(* ===== verification/Text.v ===== *)
(** Text.  A Rust [str] is a list of Unicode scalar values; this file holds the
    standard-library string functions the components use. *)
From S2P Require Import Prelude.
From Stdlib Require Import Ascii String.

Abbreviation text := (list Z).

(** The text of an ASCII literal. *)
Fixpoint lit (s : string) : text :=
  match s with
  | EmptyString => []
  | String c s => Z.of_N (N_of_ascii c) :: lit s
  end.

(** [char::is_whitespace]: the Unicode White_Space property. *)
Definition is_whitespace (c : Z) : bool :=
  (9 <=? c) && (c <=? 13) || (c =? 32) || (c =? 133) || (c =? 160) || (c =? 5760)
  || (8192 <=? c) && (c <=? 8202) || (c =? 8232) || (c =? 8233) || (c =? 8239)
  || (c =? 8287) || (c =? 12288).

Definition is_ascii_digit (c : Z) : bool := (48 <=? c) && (c <=? 57).
Definition is_ascii_lowercase (c : Z) : bool := (97 <=? c) && (c <=? 122).
Definition is_ascii_uppercase (c : Z) : bool := (65 <=? c) && (c <=? 90).
Definition is_ascii_alphanumeric (c : Z) : bool :=
  is_ascii_digit c || is_ascii_lowercase c || is_ascii_uppercase c.
Definition to_ascii_lowercase_char (c : Z) : Z :=
  if is_ascii_uppercase c then c + 32 else c.
Definition to_ascii_lowercase (s : text) : text := to_ascii_lowercase_char <$> s.

(** [trim_start_matches], [trim_end_matches], [trim]. *)
Fixpoint trim_start_matches (p : Z -> bool) (s : text) : text :=
  match s with
  | [] => []
  | c :: s' => if p c then trim_start_matches p s' else s
  end.

Definition trim_end_matches (p : Z -> bool) (s : text) : text :=
  reverse (trim_start_matches p (reverse s)).

Definition trim (s : text) : text :=
  trim_end_matches is_whitespace (trim_start_matches is_whitespace s).

(** [str::starts_with], [str::strip_prefix]. *)
Fixpoint strip_prefix (p s : text) : option text :=
  match p, s with
  | [], _ => Some s
  | x :: p, y :: s => if x =? y then strip_prefix p s else None
  | _ :: _, [] => None
  end.

Lemma strip_prefix_Some p s r : strip_prefix p s = Some r <-> s = p ++ r.
Proof.
  revert s; induction p as [|x p IH]; intros s; simpl; [naive_solver|].
  destruct s as [|y s]; [done|]. destruct (Z.eqb_spec x y) as [->|Hne]; [|naive_solver].
  rewrite IH. naive_solver.
Qed.

Lemma strip_prefix_app p r : strip_prefix p (p ++ r) = Some r.
Proof. by apply strip_prefix_Some. Qed.

Definition starts_with (p s : text) : bool :=
  match strip_prefix p s with Some _ => true | None => false end.

Definition ends_with (p s : text) : bool := starts_with (reverse p) (reverse s).

(** [str::contains] for one character and for a pattern. *)
Definition contains_char (c : Z) (s : text) : bool := existsb (Z.eqb c) s.

(** [str::find] of a pattern: the prefix before its first occurrence. *)
Fixpoint find (p s : text) : option text :=
  if starts_with p s then Some []
  else match s with
       | [] => None
       | c :: s => (fun before => c :: before) <$> find p s
       end.

Definition contains (p s : text) : bool :=
  match find p s with Some _ => true | None => false end.

(** [str::split(c)]: the pieces between separators, never empty. *)
Fixpoint split_on (c : Z) (s : text) : list text :=
  match s with
  | [] => [[]]
  | x :: s =>
      if x =? c then [] :: split_on c s
      else match split_on c s with
           | piece :: rest => (x :: piece) :: rest
           | [] => [[x]]
           end
  end.

(** The non-empty pieces between separators. *)
Definition split_where (p : Z -> bool) (s : text) : list text :=
  List.filter (fun piece => negb (bool_decide (piece = [])))
    (foldr (fun c acc =>
       if p c then [] :: acc
       else match acc with piece :: rest => (c :: piece) :: rest | [] => [[c]] end) [[]] s).

(** [char::is_ascii_whitespace]: no vertical tab. *)
Definition is_ascii_whitespace (c : Z) : bool :=
  (c =? 9) || (c =? 10) || (c =? 12) || (c =? 13) || (c =? 32).

(** [str::split_whitespace], [str::split_ascii_whitespace]. *)
Definition split_whitespace : text -> list text := split_where is_whitespace.
Definition split_ascii_whitespace : text -> list text := split_where is_ascii_whitespace.

(** [str::split_once(c)]. *)
Fixpoint split_once (c : Z) (s : text) : option (text * text) :=
  match s with
  | [] => None
  | x :: s =>
      if x =? c then Some ([], s)
      else (fun ab => (x :: fst ab, snd ab)) <$> split_once c s
  end.

(** [str::lines]: a terminated line loses its carriage return, and a text that
    ends with a newline has no further line. *)
Definition strip_carriage_return (line : text) : text :=
  match reverse line with
  | c :: rest => if c =? 13 then reverse rest else line
  | [] => line
  end.

Fixpoint lines_of (pieces : list text) : list text :=
  match pieces with
  | [] => []
  | [last] => if bool_decide (last = []) then [] else [last]
  | piece :: rest => strip_carriage_return piece :: lines_of rest
  end.

Definition lines (s : text) : list text := lines_of (split_on 10 s).

(** [slice::join]. *)
Fixpoint join (sep : text) (pieces : list text) : text :=
  match pieces with
  | [] => []
  | [piece] => piece
  | piece :: rest => piece ++ sep ++ join sep rest
  end.

(** [str] ordering: UTF-8 bytes order as the scalar values do. *)
Fixpoint text_le (a b : text) : bool :=
  match a, b with
  | [], _ => true
  | _ :: _, [] => false
  | x :: a, y :: b => (x <? y) || (x =? y) && text_le a b
  end.

(** UTF-8 length of a scalar value and of a text ([str::len]). *)
Definition char_len (c : Z) : Z :=
  if c <=? 127 then 1 else if c <=? 2047 then 2 else if c <=? 65535 then 3 else 4.
Definition byte_len (s : text) : Z := foldr (fun c n => char_len c + n) 0 s.

(** [i64] in decimal: [Display] and [str::parse]. *)
Fixpoint digits (fuel : nat) (n : Z) (acc : text) : text :=
  match fuel with
  | O => acc
  | S fuel => if n <? 10 then (48 + n) :: acc else digits fuel (n / 10) (48 + n mod 10 :: acc)
  end.

(** Twenty digits hold every 64-bit magnitude. *)
Definition show_int (n : Z) : text :=
  if n <? 0 then 45 :: digits 20 (- n) [] else digits 20 n [].

Fixpoint parse_digits (s : text) (acc : Z) : option Z :=
  match s with
  | [] => Some acc
  | c :: s => if is_ascii_digit c then parse_digits s (10 * acc + (c - 48)) else None
  end.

*REQUIREMENT*
Make sure that every entry above is copied out exactly as it stands.

*TASK RESULT*
(* ===== verification/Text.v ===== *)
(** Text.  A Rust [str] is a list of Unicode scalar values; this file holds the
    standard-library string functions the components use. *)
From S2P Require Import Prelude.
From Stdlib Require Import Ascii String.

Abbreviation text := (list Z).

(** The text of an ASCII literal. *)
Fixpoint lit (s : string) : text :=
  match s with
  | EmptyString => []
  | String c s => Z.of_N (N_of_ascii c) :: lit s
  end.

(** [char::is_whitespace]: the Unicode White_Space property. *)
Definition is_whitespace (c : Z) : bool :=
  (9 <=? c) && (c <=? 13) || (c =? 32) || (c =? 133) || (c =? 160) || (c =? 5760)
  || (8192 <=? c) && (c <=? 8202) || (c =? 8232) || (c =? 8233) || (c =? 8239)
  || (c =? 8287) || (c =? 12288).

Definition is_ascii_digit (c : Z) : bool := (48 <=? c) && (c <=? 57).
Definition is_ascii_lowercase (c : Z) : bool := (97 <=? c) && (c <=? 122).
Definition is_ascii_uppercase (c : Z) : bool := (65 <=? c) && (c <=? 90).
Definition is_ascii_alphanumeric (c : Z) : bool :=
  is_ascii_digit c || is_ascii_lowercase c || is_ascii_uppercase c.
Definition to_ascii_lowercase_char (c : Z) : Z :=
  if is_ascii_uppercase c then c + 32 else c.
Definition to_ascii_lowercase (s : text) : text := to_ascii_lowercase_char <$> s.

(** [trim_start_matches], [trim_end_matches], [trim]. *)
Fixpoint trim_start_matches (p : Z -> bool) (s : text) : text :=
  match s with
  | [] => []
  | c :: s' => if p c then trim_start_matches p s' else s
  end.

Definition trim_end_matches (p : Z -> bool) (s : text) : text :=
  reverse (trim_start_matches p (reverse s)).

Definition trim (s : text) : text :=
  trim_end_matches is_whitespace (trim_start_matches is_whitespace s).

(** [str::starts_with], [str::strip_prefix]. *)
Fixpoint strip_prefix (p s : text) : option text :=
  match p, s with
  | [], _ => Some s
  | x :: p, y :: s => if x =? y then strip_prefix p s else None
  | _ :: _, [] => None
  end.

Lemma strip_prefix_Some p s r : strip_prefix p s = Some r <-> s = p ++ r.
Proof.
  revert s; induction p as [|x p IH]; intros s; simpl; [naive_solver|].
  destruct s as [|y s]; [done|]. destruct (Z.eqb_spec x y) as [->|Hne]; [|naive_solver].
  rewrite IH. naive_solver.
Qed.

Lemma strip_prefix_app p r : strip_prefix p (p ++ r) = Some r.
Proof. by apply strip_prefix_Some. Qed.

Definition starts_with (p s : text) : bool :=
  match strip_prefix p s with Some _ => true | None => false end.

Definition ends_with (p s : text) : bool := starts_with (reverse p) (reverse s).

(** [str::contains] for one character and for a pattern. *)
Definition contains_char (c : Z) (s : text) : bool := existsb (Z.eqb c) s.

(** [str::find] of a pattern: the prefix before its first occurrence. *)
Fixpoint find (p s : text) : option text :=
  if starts_with p s then Some []
  else match s with
       | [] => None
       | c :: s => (fun before => c :: before) <$> find p s
       end.

Definition contains (p s : text) : bool :=
  match find p s with Some _ => true | None => false end.

(** [str::split(c)]: the pieces between separators, never empty. *)
Fixpoint split_on (c : Z) (s : text) : list text :=
  match s with
  | [] => [[]]
  | x :: s =>
      if x =? c then [] :: split_on c s
      else match split_on c s with
           | piece :: rest => (x :: piece) :: rest
           | [] => [[x]]
           end
  end.

(** The non-empty pieces between separators. *)
Definition split_where (p : Z -> bool) (s : text) : list text :=
  List.filter (fun piece => negb (bool_decide (piece = [])))
    (foldr (fun c acc =>
       if p c then [] :: acc
       else match acc with piece :: rest => (c :: piece) :: rest | [] => [[c]] end) [[]] s).

(** [char::is_ascii_whitespace]: no vertical tab. *)
Definition is_ascii_whitespace (c : Z) : bool :=
  (c =? 9) || (c =? 10) || (c =? 12) || (c =? 13) || (c =? 32).

(** [str::split_whitespace], [str::split_ascii_whitespace]. *)
Definition split_whitespace : text -> list text := split_where is_whitespace.
Definition split_ascii_whitespace : text -> list text := split_where is_ascii_whitespace.

(** [str::split_once(c)]. *)
Fixpoint split_once (c : Z) (s : text) : option (text * text) :=
  match s with
  | [] => None
  | x :: s =>
      if x =? c then Some ([], s)
      else (fun ab => (x :: fst ab, snd ab)) <$> split_once c s
  end.

(** [str::lines]: a terminated line loses its carriage return, and a text that
    ends with a newline has no further line. *)
Definition strip_carriage_return (line : text) : text :=
  match reverse line with
  | c :: rest => if c =? 13 then reverse rest else line
  | [] => line
  end.

Fixpoint lines_of (pieces : list text) : list text :=
  match pieces with
  | [] => []
  | [last] => if bool_decide (last = []) then [] else [last]
  | piece :: rest => strip_carriage_return piece :: lines_of rest
  end.

Definition lines (s : text) : list text := lines_of (split_on 10 s).

(** [slice::join]. *)
Fixpoint join (sep : text) (pieces : list text) : text :=
  match pieces with
  | [] => []
  | [piece] => piece
  | piece :: rest => piece ++ sep ++ join sep rest
  end.

(** [str] ordering: UTF-8 bytes order as the scalar values do. *)
Fixpoint text_le (a b : text) : bool :=
  match a, b with
  | [], _ => true
  | _ :: _, [] => false
  | x :: a, y :: b => (x <? y) || (x =? y) && text_le a b
  end.

(** UTF-8 length of a scalar value and of a text ([str::len]). *)
Definition char_len (c : Z) : Z :=
  if c <=? 127 then 1 else if c <=? 2047 then 2 else if c <=? 65535 then 3 else 4.
Definition byte_len (s : text) : Z := foldr (fun c n => char_len c + n) 0 s.

(** [i64] in decimal: [Display] and [str::parse]. *)
Fixpoint digits (fuel : nat) (n : Z) (acc : text) : text :=
  match fuel with
  | O => acc
  | S fuel => if n <? 10 then (48 + n) :: acc else digits fuel (n / 10) (48 + n mod 10 :: acc)
  end.

(** Twenty digits hold every 64-bit magnitude. *)
Definition show_int (n : Z) : text :=
  if n <? 0 then 45 :: digits 20 (- n) [] else digits 20 n [].

Fixpoint parse_digits (s : text) (acc : Z) : option Z :=
  match s with
  | [] => Some acc
  | c :: s => if is_ascii_digit c then parse_digits s (10 * acc + (c - 48)) else None
  end.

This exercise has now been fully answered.